"Be you, LOVE whomever", an open letter by Mike Taveira
I am proud of me. It’s hard for myself to even say that but I’m working more on self love everyday. Growing up to not have another male figure to be openly proud of loving any gender or whoever he could love, would give me a reason to go back to feeling shameful of who I am. “Am I the only one?” “Is there something wrong with me?” “Am I confused like everyone is saying I am?” Everyone would always say to me, ‘Oh, you’re straight, you’re just confused.’ And then, ‘You’re gay — you just don’t know it yet.’ So I would listen and go back and fourth of being straight or gay. Until adulthood and finally listening to myself. Moving to NYC helped me realize who I am.
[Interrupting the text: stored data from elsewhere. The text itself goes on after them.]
(** Moving a request that is not in the step to the waiting queue. *)
Lemma step_inv_preempt all B F st s s' p :
  step_inv all B F st s -> p ∉ od_keys (st_tokens st) -> s_running s ≡ₚ p :: s_running s' ->
  items (s_waiting s') ≡ₚ p :: items (s_waiting s) -> s_skipped_waiting s' = s_skipped_waiting s ->
  s_requests s' = s_requests s -> seen status s' p = Some PREEMPTED -> (forall r, r <> p -> seen status s' r = seen status s r) ->
  step_inv all B F (set_preempted (fun l => l ++ [p]) st) s'.
Proof.
  intros [] Hp Hru Hwa Hsk Hq Hst Ho. split; simpl; rewrite ?Hsk, ?Hq; try done.
  - rewrite <-si_all0, Hru, Hwa. simpl. symmetry. apply Permutation_middle.
  - intros rid Hin. rewrite Ho; [apply si_run0; rewrite Hru; by right|]. intros ->.
    pose proof si_nodup0 as Hnd. rewrite <-si_all0, Hru in Hnd. simpl in Hnd. apply NoDup_cons in Hnd as [Hnot _].
    apply Hnot, elem_of_app. by left.
  - intros rid Hin. rewrite Hwa in Hin. destruct (decide (rid = p)) as [->|Hne].
    { exists PREEMPTED. split; [done|]. by right; left. }
    rewrite Ho by done. apply si_wait0. simpl in Hin. apply elem_of_cons in Hin as [?|]; done.
  - intros rid Hl. destruct (live_other _ _ _ _ Hq Ho Hl) as [->|]; [|auto]. rewrite <-si_all0, Hru. by left.
  - intros rid Hin. pose proof (si_sub0 rid Hin) as Hr. rewrite Hru in Hr. apply elem_of_cons in Hr as [->|]; done.
  - intros rid [Hin| ->%list_elem_of_singleton]%elem_of_app; rewrite Hwa; [right; auto|by left].
Qed.

(** ** The loop over the running requests *)

(** The requests granted so far stand before [idx]; those still to be visited are
    within the limits. *)
Record run_inv (all : list string) (B : Z) (F : Prop) (st : Step) s (idx : nat) : Prop := mkRunInv {
  ri_step : step_inv all B F st s;
  ri_new : st_new st = [] /\ st_resumed st = [] /\ items (st_skipped st) = [];
  ri_before rid : rid ∈ od_keys (st_tokens st) -> rid ∈ take idx (s_running s);
  ri_fits : F -> forall rid, rid ∈ s_running s -> rid ∉ od_keys (st_tokens st) ->
    exists x, seen rview s rid = Some x /\ fits cfg x
}.

(** The request the loop is at. *)
Record cursor (st : Step) s (idx : nat) (rid : string) : Prop := mkCursor {
  cu_in : rid ∈ take (S idx) (s_running s);
  cu_fresh : rid ∉ od_keys (st_tokens st);
  cu_fcfs : cf_policy cfg = FCFS -> s_running s !! idx = Some rid
}.

Lemma max_request_in s x l : max_request s x l ∈ x :: l.
Proof.
  revert x. induction l as [|y l IH]; intros x; simpl; [by left|].
  assert (forall z, z = x \/ z = y -> max_request s z l ∈ x :: y :: l) as H.
  { intros z Hz. pose proof (IH z) as Hi. set_solver. }
  destruct (s_objs s !! x), (s_objs s !! y); try case_match; auto.
Qed.

Lemma unschedule_wpp p st s :
  wpp (unschedule p st) (fun st' s' => frame rview s s' /\
    exists n, od_pop p (st_tokens st) = Some (n, st_tokens st') /\ st_budget st' = st_budget st + n
      /\ st_running st' = list_remove_first p (st_running st) /\ st_resumed st' = st_resumed st /\ st_new st' = st_new st
      /\ st_preempted st' = st_preempted st /\ st_skipped st' = st_skipped st) s.
Proof.
  apply wpp_and; [by apply framed_unschedule|]. unfold unschedule.
  apply wpp_bind, wpp_lift_opt; [done|]. intros [n tok] Hn. apply wpp_bind, wpp_lift_opt; [done|]. intros blk _.
  apply wpp_bind, wpp_robj. intros r _. apply wpp_bind, wpp_lift_res; [nf|]. intros x _. apply wpp_ret.
  by exists n.
Qed.

(** What a preemption leaves: a smaller [running], and a cursor unless the
    request at the cursor was the victim. *)
Definition preempt_post all B F st s idx rid (p : string) (st' : Step) s' (idx' : nat) : Prop :=
  run_inv all B F (set_preempted (fun l => l ++ [p]) st') s' idx'
  /\ length (s_running s) = S (length (s_running s'))
  /\ (length (s_running s') - idx' <= length (s_running s) - idx)%nat
  /\ (p <> rid -> cursor st' s' idx' rid)
  /\ (F -> st_budget st <= st_budget st').
(* ===== verification/SchedSamples.v ===== *)
(** * A small scheduler

    Concrete schedulers, without connectors, on which the theorems about the
    scheduler are applied. *)
From S2P Require Import Prelude PyDict Request Hashing BlockPool SingleType Coordinator KVManager SchedUtils Samples.
From S2P Require Import EncoderCache RequestQueue RequestQueueSpec SchedState SchedStep SchedUpdate Partial SchedLemmas SchedInv SchedGrants.
From Stdlib Require Import Strings.Byte.
Local Open Scope Z_scope.

(** Connectors that are never called. *)
Definition no_connector : KVConnector unit := {|
  kc_supports_hma := false;
  kc_get_num_new_matched_tokens _ _ := mret (Some 0, false);
  kc_update_state_after_alloc _ _ _ := mret tt;
  kc_request_finished _ _ := mret (false, None);
  kc_request_finished_all_groups _ _ := mret (false, None);
  kc_update_connector_output _ := mret tt;
  kc_build_connector_meta _ := mret tt;
  kc_take_events := mret [];
  kc_reset_cache := mret None
|}.
Definition no_ec_connector : ECConnector unit := {|
  ec_has_cache_item _ _ := false;
  ec_update_state_after_alloc _ _ := mret tt;
  ec_build_connector_meta _ := mret tt
|}.

Lemma no_connector_safe : connector_safe no_connector.
Proof. by split. Qed.
Lemma no_ec_connector_safe : ec_connector_safe no_ec_connector.
Proof. by split. Qed.

(** Two running requests at most, eight tokens a step, blocks of two tokens, an
    encoder budget of four. *)
Definition small_config (policy : SchedulingPolicy) (max_model_len : Z) : SchedConfig := {|
  cf_policy := policy; cf_max_num_running_reqs := 2; cf_max_num_scheduled_tokens := 8;
  cf_max_model_len := max_model_len; cf_block_size := 2; cf_cache_block_size := 2;
  cf_long_prefill_token_threshold := 0; cf_enable_chunked_prefill := true; cf_disable_chunked_mm_input := false;
  cf_max_num_encoder_input_tokens := 4; cf_num_lookahead_tokens := 0; cf_num_spec_tokens := 0;
  cf_use_eagle := false; cf_is_encoder_decoder := false; cf_need_mamba_block_aligned_split := false;
  cf_scheduler_reserve_full_isl := false; cf_needs_kv_cache_zeroing := false; cf_use_pp := false;
  cf_async_scheduling := false; cf_async_class := false; cf_use_v2_model_runner := false; cf_log_stats := false;
  cf_max_loras := None; cf_recompute_kv_load_failures := false |}.

Lemma small_config_ok policy len : config_ok (small_config policy len).
Proof. split; simpl; [done|lia|lia]. Qed.

Abbreviation S0 := (Scheduler unit unit).

(** A scheduler with [n] blocks and one full-attention group. *)
Definition empty_scheduler (caching : bool) (cfg : SchedConfig) (n : Z) : res S0 :=
  scheduler_init cfg (mkConfig n [mkSpec 2 FullAttention 0]) (Some n) caching false false 1 1 8 None None None.

(** A run of the scheduler from its start. *)
Definition run {A} (caching : bool) (cfg : SchedConfig) (n : Z) (m : M S0 A) : res A * option S0 :=
  match empty_scheduler caching cfg n with
  | Ok s => let '(r, s') := m s in (r, Some s')
  | Err e => (Err e, None)
  end.

(** Requests with a priority, multimodal inputs and a LoRA, pooling requests and
    streaming sessions. *)
Definition sched_request (id : string) (prio max_tokens : Z) (toks : list Z) (fs : list MultiModalFeatureSpec)
    (lora : option LoRARequest) (pooling resumable : bool) : Request :=
  mkRequest id 0 prio (if pooling then None else Some toy_sampling)
    (if pooling then Some (mkPoolingParams None) else None) lora None 0 WAITING [] None None max_tokens (Some toks) None ∅
    (zlen toks) [] toks 0 false [] 0 None fs (-1) false 0 0 0 [] false resumable None.

Definition toy_hasher : option BlockHasher := Some (request_block_hasher toy_sha256 toy_sum_hash [x00] 2).

Definition add (cfg : SchedConfig) (r : Request) : M S0 unit :=
  add_request no_connector cfg (fun _ => 0) None (fun _ l => l) r 0.
Definition add_hashed (cfg : SchedConfig) (r : Request) : M S0 unit :=
  add_request no_connector cfg (fun _ => 0) toy_hasher (fun _ l => l) (snd (update_block_hashes toy_hasher r)) 0.
Definition abort (rid : string) : M S0 unit :=
  finish_requests no_connector (fun _ => 0) (fun _ l => l) (FinishOne rid) FINISHED_ABORTED ;; mret tt.

(** The model's output: sampled tokens by request, and the poolers that are done. *)
Definition model_output (ids : list (string * list Z)) (pooled : option (list bool)) : ModelRunnerOutput :=
  mkModelRunnerOutput (list_to_map (imap (fun i x => (x.1, Z.of_nat i)) ids)) (map snd ids) pooled ∅ None None.
Definition no_grammar : StructuredOutputManager :=
  mkStructuredOutputManager None false (fun _ _ => true) (fun _ l => l).
Definition update (cfg : SchedConfig) (o : SchedulerOutput) (m : ModelRunnerOutput) : M S0 unit :=
  update_from_output no_connector cfg false toy_sha256 (fun _ => 0) toy_hasher (fun _ l => l) no_grammar o m 0 ;; mret tt.

Definition step (cfg : SchedConfig) : M S0 SchedulerOutput :=
  schedule no_connector no_ec_connector cfg false toy_sha256 (fun _ => 0) (fun _ l => l) 0.

(** Two requests of six tokens run, a third one waits. *)
Definition busy_config : SchedConfig := small_config FCFS 20.
Definition busy_run : res unit * option S0 :=
  run false busy_config 20 (add busy_config (bare_request "a" [1; 2; 3; 4; 5; 6]) ;;
                      add busy_config (bare_request "b" [7; 8; 9; 10; 11; 12]) ;;
                      add busy_config (bare_request "c" [13; 14]) ;; step busy_config ;; mret tt).
Definition busy : S0 :=
  match busy_run with
  | (Ok _, Some s) => s
  | _ => mkScheduler ∅ [] (Fcfs q_empty) (Fcfs q_empty) [] ∅ None ∅ 0 ∅ ∅ (EncCache (encoder_cache_init 0))
           (mkKVManager 0 false false None (mkCoord (mkConfig 0 []) 0 false sample_pool false [] 1 NoPrefixCache))
           None None None UNPAUSED
  end.

Lemma busy_run_ok : fst busy_run = Ok tt.
Proof. vm_compute. reflexivity. Qed.
Lemma busy_running : s_running busy = ["a"; "b"].
Proof. vm_compute. reflexivity. Qed.
Lemma busy_queued : queued busy = ["c"].
Proof. vm_compute. reflexivity. Qed.

Lemma busy_wf : sched_wf busy_config busy.
Proof.
  split; unfold all_requests; rewrite ?busy_running, ?busy_queued.
  - apply (bool_decide_unpack _). vm_compute. exact I.
  - assert (s_requests busy = ["a"; "b"; "c"]) as -> by (vm_compute; reflexivity). done.
  - intros rid Hin. repeat (apply elem_of_cons in Hin as [->|Hin]; [vm_compute; reflexivity|]). by apply elem_of_nil in Hin.
  - intros rid ->%list_elem_of_singleton. exists WAITING. split; [vm_compute; reflexivity|by left].
  - intros rid [Hin _]. exact Hin.
  - vm_compute. congruence.
Qed.

Lemma busy_fits : running_fits busy_config busy.
Proof.
  intros rid Hin. rewrite busy_running in Hin.
  repeat (apply elem_of_cons in Hin as [->|Hin]; [eexists; split; [vm_compute; reflexivity|vm_compute; split; congruence]|]).
  by apply elem_of_nil in Hin.
Qed.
It's crazy to see all of the double standard there are in this world. Society has molded each and everyone one of us and if someone wants to slip out of that box you are ostracized. Minorities have to fight so many battles just to be heard and there are double standards in each minority as well it gets to be very overwhelming. For me, I never felt like I fit in anywhere. The straight community feels awkward if I wanna talk about a guy and the queer community gets grossed out when I mention having feelings for a girl, or none of them believe what I have to say or that bisexuality/pansexuality even exists. Men aren't allowed to experiment their sexuality and kiss another boy or they are labeled as gay immediately and women are objectified if they kiss another girl. Trans people and non-binary people are shut out of so many spaces it's completely unfair. This is what societal structures are doing and if I can be just an inkling of a change then that's what I will fight for for the rest of my life.
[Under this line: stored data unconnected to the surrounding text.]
Lemma finish_one_wpp rid st s :
  wpp (r ← robj rid ;
       delay ← (if decide (status r = WAITING_FOR_REMOTE_KVS) then
                  d ← gets (fun s => negb (bool_decide (rid ∈ s_finished_recving_kv_req_ids s))) ;
                  modify (set_finished_recving_kv_req_ids (fun x => x ∖ {[rid]})) ;;
                  modify (set_failed_recving_kv_req_ids (fun x => x ∖ {[rid]})) ;;
                  mret d
                else mret false) ;
       upd rid (set_status (fun _ => st)) ;;
       free_request kvc set_order rid delay ;; mret tt)
    (fun _ s' => finished_off [rid] st s s') s.
Proof.
  apply wpp_bind, wpp_robj. intros r Hr. apply wpp_bind, (wpp_framed status); [fr|]. intros delay s1 [].
  apply wpp_bind, wpp_modify. set (s2 := set_objs _ s1). apply wpp_bind.
  eapply wpp_mono; [apply free_request_wpp|]. intros p s3 [[] _]. apply wpp_ret. split; simpl in *; try congruence.
  - intros x ->%list_elem_of_singleton Hx. rewrite ul_status0. unfold s2. rewrite seen_alter, decide_True by done.
    specialize (fr_seen rid). unfold seen in fr_seen. rewrite Hr in fr_seen. by destruct (s_objs s1 !! rid).
  - intros x Hx%not_elem_of_cons. rewrite ul_status0. unfold s2. rewrite seen_alter, decide_False by naive_solver. done.
  - intros x Hx%not_elem_of_cons Hin. apply ul_keep0; [naive_solver|]. simpl. by rewrite fr_requests.
  - intros x Hx%ul_sub0. simpl in Hx. by rewrite fr_requests in Hx.
Qed.
(* ===== verification/SchedEngine.v ===== *)
(** New requests and the model's output: what [add_request] and
    [update_from_output] leave of the queues. *)
From S2P Require Import Prelude PyDict Request BlockPool SingleType Coordinator KVManager SchedUtils.
From S2P Require Import EncoderCache RequestQueue RequestQueueSpec SchedState SchedStep SchedUpdate Partial SchedLemmas SchedInv SchedGrants SchedFinish.
Local Open Scope Z_scope.

Section Engine.
Context {C E : Type} (kvc : KVConnector C).
Context (cfg : SchedConfig) (use_int : bool) (sha256 : bytes -> bytes) (py_id : Request -> Z).
Context (block_hasher : option BlockHasher) (set_order : forall A, list A -> list A) (som : StructuredOutputManager).
Context (Hkvc : connector_safe kvc).
Abbreviation Sched := (Scheduler C E).
Implicit Types s : Sched.

(** ** A new request *)

Lemma items_add lt x (q : RequestQueue string) : items (q_add lt x q) ≡ₚ x :: items q.
Proof. apply (ql_add (RequestQueueLaws := request_queue_laws)). Qed.

(** A fresh request is queued and registered; the rest is as before. *)
Record added (request : Request) s s' : Prop := mkAdded {
  ad_running : s_running s' = s_running s;
  ad_queued : queued s' ≡ₚ request_id request :: queued s;
  ad_requests : s_requests s' = s_requests s ++ [request_id request];
  ad_pause : s_pause_state s' = s_pause_state s;
  ad_self : exists r, s_objs s' !! request_id request = Some r /\ status r = status request /\ resumable r = resumable request;
  ad_others r : r <> request_id request -> s_objs s' !! r = s_objs s !! r
}.
(* ===== verification/EchoSpec.v ===== *)
(** Lemmas about ECHO: what the rewriting loop leaves of the scheduler's output, the
    counting of the kept drafts, and the contract of [torch.topk]. *)
From S2P Require Import Prelude PyDict Request SchedState SchedStep SchedLemmas Echo.
From stdpp Require Import sorting.
From S2P Require Import Hashing BlockPool SingleType Coordinator KVManager SchedUtils Samples.
From S2P Require Import EncoderCache RequestQueue SchedUpdate Partial SchedInv SchedGrants SchedSamples.
Local Open Scope Z_scope.

(** ** Lists *)

Lemma map_res_length {A B} (f : A -> res B) l l' : map_res f l = Ok l' -> length l' = length l.
Proof.
  revert l'. induction l as [|x l IH]; intros l'; simpl; [by intros [= <-]|].
  destruct (f x) as [y|]; simpl; [|done]. destruct (map_res f l) as [ys|]; simpl; [|done]. intros [= <-]. simpl. by rewrite (IH ys).
Qed.

Lemma map_res_lookup {A B} (f : A -> res B) l l' i y :
  map_res f l = Ok l' -> l' !! i = Some y -> exists x, l !! i = Some x /\ f x = Ok y.
Proof.
  revert l' i. induction l as [|x l IH]; intros l' i; simpl; [by intros [= <-]|].
  destruct (f x) as [y'|] eqn:Ef; simpl; [|done]. destruct (map_res f l) as [ys|] eqn:Er; simpl; [|done].
  intros [= <-]. destruct i as [|i]; simpl; [intros [= <-]; by exists x|]. by apply IH.
Qed.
I started writing music from the result of breakups. they were rough, like I assume most break ups are, but it also shaped me into who I am today. I began to sing to myself every day. I would just keep singing and singing and singing, crying then singing some more. Eventually, the melodies congealed into actual songwriting, and the songwriting into actual singles. Never having someone to look up to that would vocally express ‘I’m into women, I’m into men, I’m into trans women, I’m into trans men,” is actually why I started to release music and visuals that reflect of who I am. I hope I could be an example for somebody who’s younger — a girl, guy, trans woman, trans man, non-binary — who could just watch my music videos and be like, ‘Hey, that’s me.'” I don't want another young person to feel like they can't experience something beautiful or love another human being based off gender and how society will judge them. Be you, LOVE whomever.